* [Exercise] Find the line with "(** What the callback makes of a message. *)" in the entries below. Repeat it, every following line, and the line with "destruct t as [|y t].", exactly and with nothing added.

* [Entries shown]
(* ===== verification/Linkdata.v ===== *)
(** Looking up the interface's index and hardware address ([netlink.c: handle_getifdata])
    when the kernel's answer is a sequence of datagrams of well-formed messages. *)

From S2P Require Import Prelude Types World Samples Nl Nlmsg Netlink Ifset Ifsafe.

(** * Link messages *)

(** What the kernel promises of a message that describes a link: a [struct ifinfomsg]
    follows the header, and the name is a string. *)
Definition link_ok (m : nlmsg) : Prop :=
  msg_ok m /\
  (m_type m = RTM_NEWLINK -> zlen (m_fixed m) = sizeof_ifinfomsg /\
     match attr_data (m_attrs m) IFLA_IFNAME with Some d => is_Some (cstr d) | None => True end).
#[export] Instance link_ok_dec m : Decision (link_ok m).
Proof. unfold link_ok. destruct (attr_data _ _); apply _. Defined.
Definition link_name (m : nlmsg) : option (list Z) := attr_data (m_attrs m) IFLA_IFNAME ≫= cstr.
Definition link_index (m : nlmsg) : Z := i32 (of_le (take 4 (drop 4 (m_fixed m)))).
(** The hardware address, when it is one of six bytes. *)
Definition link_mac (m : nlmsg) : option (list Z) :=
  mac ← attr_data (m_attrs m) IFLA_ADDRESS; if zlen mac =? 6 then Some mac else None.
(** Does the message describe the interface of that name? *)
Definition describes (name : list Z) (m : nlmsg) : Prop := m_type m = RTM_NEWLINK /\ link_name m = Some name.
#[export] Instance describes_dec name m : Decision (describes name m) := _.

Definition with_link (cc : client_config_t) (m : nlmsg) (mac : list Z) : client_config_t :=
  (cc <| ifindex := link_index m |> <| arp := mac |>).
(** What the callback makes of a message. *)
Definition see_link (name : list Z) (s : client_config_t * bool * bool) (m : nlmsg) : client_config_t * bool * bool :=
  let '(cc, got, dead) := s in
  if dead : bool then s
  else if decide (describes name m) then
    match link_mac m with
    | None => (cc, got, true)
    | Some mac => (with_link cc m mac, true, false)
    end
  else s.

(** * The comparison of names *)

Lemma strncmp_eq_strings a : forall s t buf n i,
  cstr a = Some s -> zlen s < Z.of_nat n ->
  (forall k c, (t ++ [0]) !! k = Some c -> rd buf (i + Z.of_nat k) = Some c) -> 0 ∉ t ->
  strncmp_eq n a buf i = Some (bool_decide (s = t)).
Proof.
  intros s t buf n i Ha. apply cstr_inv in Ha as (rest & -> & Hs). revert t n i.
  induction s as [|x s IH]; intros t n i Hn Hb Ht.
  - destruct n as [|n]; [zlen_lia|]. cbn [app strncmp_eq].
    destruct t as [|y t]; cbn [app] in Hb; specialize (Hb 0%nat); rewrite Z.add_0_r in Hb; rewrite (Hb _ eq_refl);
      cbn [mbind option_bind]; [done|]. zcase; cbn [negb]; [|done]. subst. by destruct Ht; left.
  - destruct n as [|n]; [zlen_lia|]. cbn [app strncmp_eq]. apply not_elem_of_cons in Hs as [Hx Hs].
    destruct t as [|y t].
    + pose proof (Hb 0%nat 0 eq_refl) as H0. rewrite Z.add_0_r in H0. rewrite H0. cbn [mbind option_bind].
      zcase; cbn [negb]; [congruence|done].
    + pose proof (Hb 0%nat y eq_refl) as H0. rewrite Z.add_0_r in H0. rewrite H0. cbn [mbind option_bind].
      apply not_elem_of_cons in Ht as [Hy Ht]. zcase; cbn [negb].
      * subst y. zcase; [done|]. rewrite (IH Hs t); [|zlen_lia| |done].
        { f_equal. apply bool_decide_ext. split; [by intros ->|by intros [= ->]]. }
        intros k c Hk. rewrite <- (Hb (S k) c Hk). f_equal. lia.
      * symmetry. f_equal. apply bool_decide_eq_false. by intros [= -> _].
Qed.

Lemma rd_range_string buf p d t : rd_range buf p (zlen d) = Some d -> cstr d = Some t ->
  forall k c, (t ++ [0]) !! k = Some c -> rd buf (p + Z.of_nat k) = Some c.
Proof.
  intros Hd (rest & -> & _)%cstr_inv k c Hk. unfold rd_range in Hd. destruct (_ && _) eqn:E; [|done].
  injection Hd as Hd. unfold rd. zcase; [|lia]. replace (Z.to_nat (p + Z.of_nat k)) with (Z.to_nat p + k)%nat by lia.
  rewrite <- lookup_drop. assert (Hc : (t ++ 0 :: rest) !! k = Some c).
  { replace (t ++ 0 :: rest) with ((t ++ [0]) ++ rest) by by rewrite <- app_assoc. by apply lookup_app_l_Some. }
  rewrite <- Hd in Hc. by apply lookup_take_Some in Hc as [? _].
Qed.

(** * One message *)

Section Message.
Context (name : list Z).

--

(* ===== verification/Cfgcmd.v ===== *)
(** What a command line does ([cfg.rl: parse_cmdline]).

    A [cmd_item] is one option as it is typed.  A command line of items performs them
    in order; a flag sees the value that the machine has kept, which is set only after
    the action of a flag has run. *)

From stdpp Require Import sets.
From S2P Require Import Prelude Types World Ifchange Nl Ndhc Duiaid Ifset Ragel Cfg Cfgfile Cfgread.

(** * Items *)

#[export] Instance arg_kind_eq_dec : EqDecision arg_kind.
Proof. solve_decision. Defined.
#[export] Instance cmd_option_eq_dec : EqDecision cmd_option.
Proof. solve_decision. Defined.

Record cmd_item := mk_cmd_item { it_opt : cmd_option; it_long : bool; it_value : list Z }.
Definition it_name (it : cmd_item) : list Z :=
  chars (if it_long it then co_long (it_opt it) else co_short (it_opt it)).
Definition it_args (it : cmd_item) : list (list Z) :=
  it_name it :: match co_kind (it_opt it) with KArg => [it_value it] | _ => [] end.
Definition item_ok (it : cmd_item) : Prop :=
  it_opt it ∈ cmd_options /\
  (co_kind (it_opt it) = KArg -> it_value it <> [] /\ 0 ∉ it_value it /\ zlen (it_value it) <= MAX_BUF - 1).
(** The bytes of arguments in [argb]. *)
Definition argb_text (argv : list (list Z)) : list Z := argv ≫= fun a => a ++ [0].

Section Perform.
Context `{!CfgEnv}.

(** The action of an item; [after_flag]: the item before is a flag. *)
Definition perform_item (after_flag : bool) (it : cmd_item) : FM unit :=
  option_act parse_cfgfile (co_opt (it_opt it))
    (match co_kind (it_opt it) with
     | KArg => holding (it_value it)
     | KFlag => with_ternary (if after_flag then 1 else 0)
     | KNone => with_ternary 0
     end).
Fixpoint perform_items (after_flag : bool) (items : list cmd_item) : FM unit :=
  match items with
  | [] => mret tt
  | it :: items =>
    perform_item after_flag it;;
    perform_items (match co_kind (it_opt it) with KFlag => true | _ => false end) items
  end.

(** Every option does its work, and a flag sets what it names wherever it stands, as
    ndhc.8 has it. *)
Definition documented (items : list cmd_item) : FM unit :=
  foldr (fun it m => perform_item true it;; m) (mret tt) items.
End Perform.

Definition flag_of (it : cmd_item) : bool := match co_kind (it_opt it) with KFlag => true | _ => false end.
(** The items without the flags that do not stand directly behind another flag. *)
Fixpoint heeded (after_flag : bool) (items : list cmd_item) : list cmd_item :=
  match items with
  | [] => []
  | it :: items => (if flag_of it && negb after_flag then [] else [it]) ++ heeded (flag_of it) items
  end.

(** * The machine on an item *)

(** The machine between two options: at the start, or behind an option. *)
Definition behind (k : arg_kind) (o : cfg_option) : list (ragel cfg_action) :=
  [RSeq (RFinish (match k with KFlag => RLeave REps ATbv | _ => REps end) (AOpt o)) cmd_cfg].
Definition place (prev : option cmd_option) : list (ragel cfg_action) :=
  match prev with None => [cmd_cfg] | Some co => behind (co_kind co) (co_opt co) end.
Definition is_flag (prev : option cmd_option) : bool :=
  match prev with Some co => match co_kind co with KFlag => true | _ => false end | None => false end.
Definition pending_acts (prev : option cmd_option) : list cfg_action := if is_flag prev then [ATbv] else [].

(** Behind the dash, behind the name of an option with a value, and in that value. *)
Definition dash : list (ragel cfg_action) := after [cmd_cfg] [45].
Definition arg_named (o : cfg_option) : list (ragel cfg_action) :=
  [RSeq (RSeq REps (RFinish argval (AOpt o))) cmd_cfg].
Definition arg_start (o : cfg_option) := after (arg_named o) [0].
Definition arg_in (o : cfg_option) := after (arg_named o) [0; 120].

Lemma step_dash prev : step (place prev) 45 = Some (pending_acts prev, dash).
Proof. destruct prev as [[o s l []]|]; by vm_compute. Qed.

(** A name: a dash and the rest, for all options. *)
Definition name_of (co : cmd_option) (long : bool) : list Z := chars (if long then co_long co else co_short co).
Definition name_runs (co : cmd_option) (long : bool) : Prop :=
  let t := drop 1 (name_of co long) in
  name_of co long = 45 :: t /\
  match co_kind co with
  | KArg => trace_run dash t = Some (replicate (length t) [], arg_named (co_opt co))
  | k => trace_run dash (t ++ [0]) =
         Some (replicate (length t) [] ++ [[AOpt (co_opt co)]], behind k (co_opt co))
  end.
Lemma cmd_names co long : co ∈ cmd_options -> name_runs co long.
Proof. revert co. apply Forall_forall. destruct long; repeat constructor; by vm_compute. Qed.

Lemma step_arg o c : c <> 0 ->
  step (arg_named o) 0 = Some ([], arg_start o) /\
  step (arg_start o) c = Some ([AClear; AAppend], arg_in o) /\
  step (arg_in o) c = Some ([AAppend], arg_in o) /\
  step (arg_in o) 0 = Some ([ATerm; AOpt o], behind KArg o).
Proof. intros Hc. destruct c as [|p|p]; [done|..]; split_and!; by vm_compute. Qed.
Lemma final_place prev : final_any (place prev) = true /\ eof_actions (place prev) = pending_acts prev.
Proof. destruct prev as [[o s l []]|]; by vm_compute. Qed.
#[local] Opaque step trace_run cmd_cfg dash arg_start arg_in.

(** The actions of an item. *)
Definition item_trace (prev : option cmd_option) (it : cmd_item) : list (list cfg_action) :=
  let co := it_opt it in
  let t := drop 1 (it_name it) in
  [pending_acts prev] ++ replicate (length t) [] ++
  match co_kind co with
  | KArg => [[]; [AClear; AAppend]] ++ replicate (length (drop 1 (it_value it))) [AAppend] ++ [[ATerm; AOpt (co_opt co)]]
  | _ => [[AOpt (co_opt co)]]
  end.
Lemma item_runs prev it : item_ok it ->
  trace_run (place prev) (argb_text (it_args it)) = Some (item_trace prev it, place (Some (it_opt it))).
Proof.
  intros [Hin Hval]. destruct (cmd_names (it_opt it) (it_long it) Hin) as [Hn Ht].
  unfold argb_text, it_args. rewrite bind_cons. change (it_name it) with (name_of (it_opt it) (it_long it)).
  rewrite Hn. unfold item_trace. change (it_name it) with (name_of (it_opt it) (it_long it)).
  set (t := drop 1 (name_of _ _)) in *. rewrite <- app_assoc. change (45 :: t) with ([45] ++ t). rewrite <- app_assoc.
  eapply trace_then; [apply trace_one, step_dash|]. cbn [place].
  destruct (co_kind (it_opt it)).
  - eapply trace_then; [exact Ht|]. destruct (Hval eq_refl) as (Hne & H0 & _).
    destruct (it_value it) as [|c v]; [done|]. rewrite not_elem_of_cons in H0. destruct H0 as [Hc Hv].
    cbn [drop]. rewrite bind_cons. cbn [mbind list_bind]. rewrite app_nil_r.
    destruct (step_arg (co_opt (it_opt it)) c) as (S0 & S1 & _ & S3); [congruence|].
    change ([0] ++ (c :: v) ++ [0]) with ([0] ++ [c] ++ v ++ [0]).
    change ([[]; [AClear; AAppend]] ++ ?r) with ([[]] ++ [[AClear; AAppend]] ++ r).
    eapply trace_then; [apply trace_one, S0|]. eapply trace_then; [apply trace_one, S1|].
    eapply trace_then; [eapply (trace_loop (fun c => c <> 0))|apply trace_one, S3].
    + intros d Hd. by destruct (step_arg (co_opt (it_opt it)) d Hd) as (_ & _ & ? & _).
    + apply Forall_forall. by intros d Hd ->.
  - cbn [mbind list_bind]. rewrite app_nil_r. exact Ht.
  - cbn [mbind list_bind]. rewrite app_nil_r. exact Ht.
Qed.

* [Exercise result]
(** What the callback makes of a message. *)
Definition see_link (name : list Z) (s : client_config_t * bool * bool) (m : nlmsg) : client_config_t * bool * bool :=
  let '(cc, got, dead) := s in
  if dead : bool then s
  else if decide (describes name m) then
    match link_mac m with
    | None => (cc, got, true)
    | Some mac => (with_link cc m mac, true, false)
    end
  else s.

(** * The comparison of names *)

Lemma strncmp_eq_strings a : forall s t buf n i,
  cstr a = Some s -> zlen s < Z.of_nat n ->
  (forall k c, (t ++ [0]) !! k = Some c -> rd buf (i + Z.of_nat k) = Some c) -> 0 ∉ t ->
  strncmp_eq n a buf i = Some (bool_decide (s = t)).
Proof.
  intros s t buf n i Ha. apply cstr_inv in Ha as (rest & -> & Hs). revert t n i.
  induction s as [|x s IH]; intros t n i Hn Hb Ht.
  - destruct n as [|n]; [zlen_lia|]. cbn [app strncmp_eq].
    destruct t as [|y t]; cbn [app] in Hb; specialize (Hb 0%nat); rewrite Z.add_0_r in Hb; rewrite (Hb _ eq_refl);
      cbn [mbind option_bind]; [done|]. zcase; cbn [negb]; [|done]. subst. by destruct Ht; left.
  - destruct n as [|n]; [zlen_lia|]. cbn [app strncmp_eq]. apply not_elem_of_cons in Hs as [Hx Hs].
    destruct t as [|y t].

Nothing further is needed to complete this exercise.